Des Weiteren umfasst das Brückenprojekt den Bau einer ein Kilometer langen Zubringerstraße, um ein neu geplantes Wohngebiet mit ca. 500 Wohneinheiten zu verbinden. Die neue Straße soll unter der Geländer Oberkante errichtet werden, um die Lärm Emissionen für die Bewohner vor Ort, so gering wie möglich im späteren Betrieb zu halten. Da sich die Straße an einem kleinen Abhang befindet, wurde beschlossen, das Aushubmaterial zu nutzen, um den Hang zu erhöhen. Somit kann ein kleines Skigebiet in der Stadt als Naherholungsort errichtet werden.

 

Abbildung 4: Straßenbau mit Abhang für Skigebiet

Darüber hinaus ist die Errichtung eines Fahrrad- und Fußwegs parallel zur Hauptverkehrsader vorgesehen. Island hat sich selbst mehrere Ziele für die zukünftige Ausgestaltung der Mobilität gesetzt. Ein weiteres Ziel ist der Ausbau der Fahrrad- und Fußweginfrastruktur, insbesondere im Großraum Reykjavík. Zur Verbesserung der Anbindung ist zudem der Bau einer Brücke über einen kleinen Fluss vorgesehen. Bedauerlicherweise konnte keine Vor-Ort-Besichtigung der Bauarbeiten erfolgen, da während der Laichzeit der Lachse eine Arbeitstätigkeit im Flussbereich untersagt ist. Jedoch waren die Widerlager der Brücke bereits errichtet und es war bereits bekannt, dass die Brücke als Holzbogenbrücke konstruiert werden wird. Das Holz, der Zement und der benötigte Stahl muss hierzu importiert werden. Die Begutachtung der Wiederlager führte zur Feststellung einzelner Mängel, wie in Abbildung 6 dargestellt: aufgrund fehlerhafter Ausführung der Schweiß- und Beschichtungsarbeiten bei der Fertigung der Befestigungspunkte kann in der Konsequenz bereits jetzt die Korrosion des Metalls beobachtet werden.

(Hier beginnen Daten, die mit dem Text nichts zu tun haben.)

(** X11: with an empty STF no figure is ever produced, whatever the other
    inputs are; when the first station in azimuth order has a CC entry and a
    synthetic trace, the exception is ValueError (from [max] of an empty
    trace or from [np.convolve]). *)
Theorem X11_empty_stf :
  stf = [] →
  (∃ e, the_call = Raise e) ∧
  (∀ tr, sort_by_azi traces !! 0%nat = Some tr →
     is_Some (CC !! station_code tr) →
     select_station synth (station (stats tr)) ≠ [] →
     the_call = Raise ValueError).
Proof using Hdata Hsynth.
  intros Hstf. split.
  - destruct the_call as [fig|e] eqn:E; [|by exists e].
    apply the_call_Ok_conditions in E as (_ & Hne & _). done.
  - intros tr Htr [cc Hcc] Hsel.
    apply (the_call_first_failure 0 tr); [done | intros; lia |].
    destruct (plot_station_stages synth arr_times CC CClim dA dT stf rows 0 tr)
      as [Hempty Hstages].
    destruct (data tr) as [|y l] eqn:Hd; [by apply Hempty|].
    destruct (Hstages ltac:(done) cc Hcc) as [_ Hg].
    destruct (select_station synth (station (stats tr))) as [|g gs] eqn:Hs; [done|].
    destruct (Hg g eq_refl) as [Hbad _]. apply Hbad. by right.
Qed.

(** X12: a station without a synthetic trace.  When the stations before it
    in azimuth order are complete and it has samples and a CC entry, the
    call ends with IndexError, raised by [select(...)[0]]; the exception does
    not say which station it was. *)
Theorem X12_missing_synthetic (k : nat) (tr : Trace) :
  sort_by_azi traces !! k = Some tr →
  stf ≠ [] →
  (∀ (j : nat) (tr' : Trace), (j < k)%nat →
     sort_by_azi traces !! j = Some tr' → ready tr') →
  data tr ≠ [] → is_Some (CC !! station_code tr) →
  select_station synth (station (stats tr)) = [] →
  the_call = Raise IndexError.
Proof using Hdata Hsynth.
  intros Hk Hstf Hb Hd [cc Hcc] Hsel.
  apply (the_call_first_failure k tr); [done | by apply earlier_ready_pass |].
  destruct (plot_station_stages synth arr_times CC CClim dA dT stf rows
              (Z.of_nat k) tr) as [_ Hstages].
  destruct (Hstages Hd cc Hcc) as [Hidx _]. by apply Hidx.
Qed.

(** X13: a station without a dA, dT or arrival-time entry.  When the
    stations before it are complete and it has samples, a CC entry and a
    synthetic trace with samples, the call ends with KeyError carrying that
    station's code (its curves have been drawn by then, the figure is never
    saved). *)
Theorem X13_missing_metric (k : nat) (tr : Trace) (g : Trace) :
  sort_by_azi traces !! k = Some tr →
  stf ≠ [] →
  (∀ (j : nat) (tr' : Trace), (j < k)%nat →
     sort_by_azi traces !! j = Some tr' → ready tr') →
  data tr ≠ [] → is_Some (CC !! station_code tr) →
  first_item (select_station synth (station (stats tr))) = Ok g → data g ≠ [] →
  dA !! station_code tr = None ∨ dT !! station_code tr = None ∨
    arr_times !! station_code tr = None →
  the_call = Raise (KeyError (station_code tr)).
Proof using Hdata Hsynth.
  intros Hk Hstf Hb Hd [cc Hcc] Hg Hgd Hmiss.
  apply (the_call_first_failure k tr); [done | by apply earlier_ready_pass |].
  destruct (plot_station_stages synth arr_times CC CClim dA dT stf rows
              (Z.of_nat k) tr) as [_ Hstages].
  destruct (Hstages Hd cc Hcc) as [_ H1].
  destruct (H1 g Hg) as [_ H2].
  destruct (H2 Hgd Hstf) as [HdA H3].
  destruct (dA !! station_code tr) as [da|] eqn:EdA; [|by apply HdA].
  destruct (H3 da eq_refl) as [HdT H4].
  destruct (dT !! station_code tr) as [dt|] eqn:EdT; [|by apply HdT].
  destruct (H4 dt eq_refl) as [Harr _].
  destruct Hmiss as [?|[?|Hm]]; [done | done | by apply Harr].
Qed.

(** X14: a trace without samples.  When the stations before it are
    complete, a data trace with no samples ends the call with ValueError
    ([max] of an empty sequence), and so does, for a station with samples and
    a CC entry, a synthetic trace with no samples ([np.convolve]). *)
Theorem X14_no_samples (k : nat) (tr : Trace) :
  sort_by_azi traces !! k = Some tr →
  stf ≠ [] →
  (∀ (j : nat) (tr' : Trace), (j < k)%nat →
     sort_by_azi traces !! j = Some tr' → ready tr') →
  (data tr = [] → the_call = Raise ValueError) ∧
  (∀ g, data tr ≠ [] → is_Some (CC !! station_code tr) →
     first_item (select_station synth (station (stats tr))) = Ok g →
     data g = [] → the_call = Raise ValueError).
Proof using Hdata Hsynth.
  intros Hk Hstf Hb.
  destruct (plot_station_stages synth arr_times CC CClim dA dT stf rows
              (Z.of_nat k) tr) as [Hempty Hstages].
  split.
  - intros Hd.
    apply (the_call_first_failure k tr); [done | by apply earlier_ready_pass |].
    by apply Hempty.
  - intros g Hd [cc Hcc] Hg Hgd.
    apply (the_call_first_failure k tr); [done | by apply earlier_ready_pass |].
    destruct (Hstages Hd cc Hcc) as [_ H1].
    destruct (H1 g Hg) as [Hbad _]. apply Hbad. by left.
Qed.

Abbildung 5: Wiederlager der Fuß- und Fahrradbrücke

 

Abbildung 6: Befestigungspunkte mit fehlerhafter Ausführung

Darüber hinaus wird entlang der Hauptstraße, welche auf 2 + 2 Spuren ausgebaut wird, die Verlegung neuer Stromleitungen sowie neuer Geothermie-Leitungen vorgenommen. Die Verlegung erfolgt unterirdisch, wobei eine Isolierung zum Einsatz kommt, um den Wärmeverlust zu minimieren. Die Leitungen werden aus vorgefertigten Abschnitten von circa fünf bis zehn Metern Länge zusammengesetzt und anschließend in die Grube gelegt, wo sie vor Ort verschweißt werden. Im Rahmen des Verfüllens der Grube wird darauf geachtet, dass die Leitung zunächst mit einer feinkörnigen Gesteinskörnung umgeben ist. Das Ziel dieser Maßnahme ist die Aufnahme minimaler Verformungen sowie die Dämpfung des Bodens durch Vibrationen.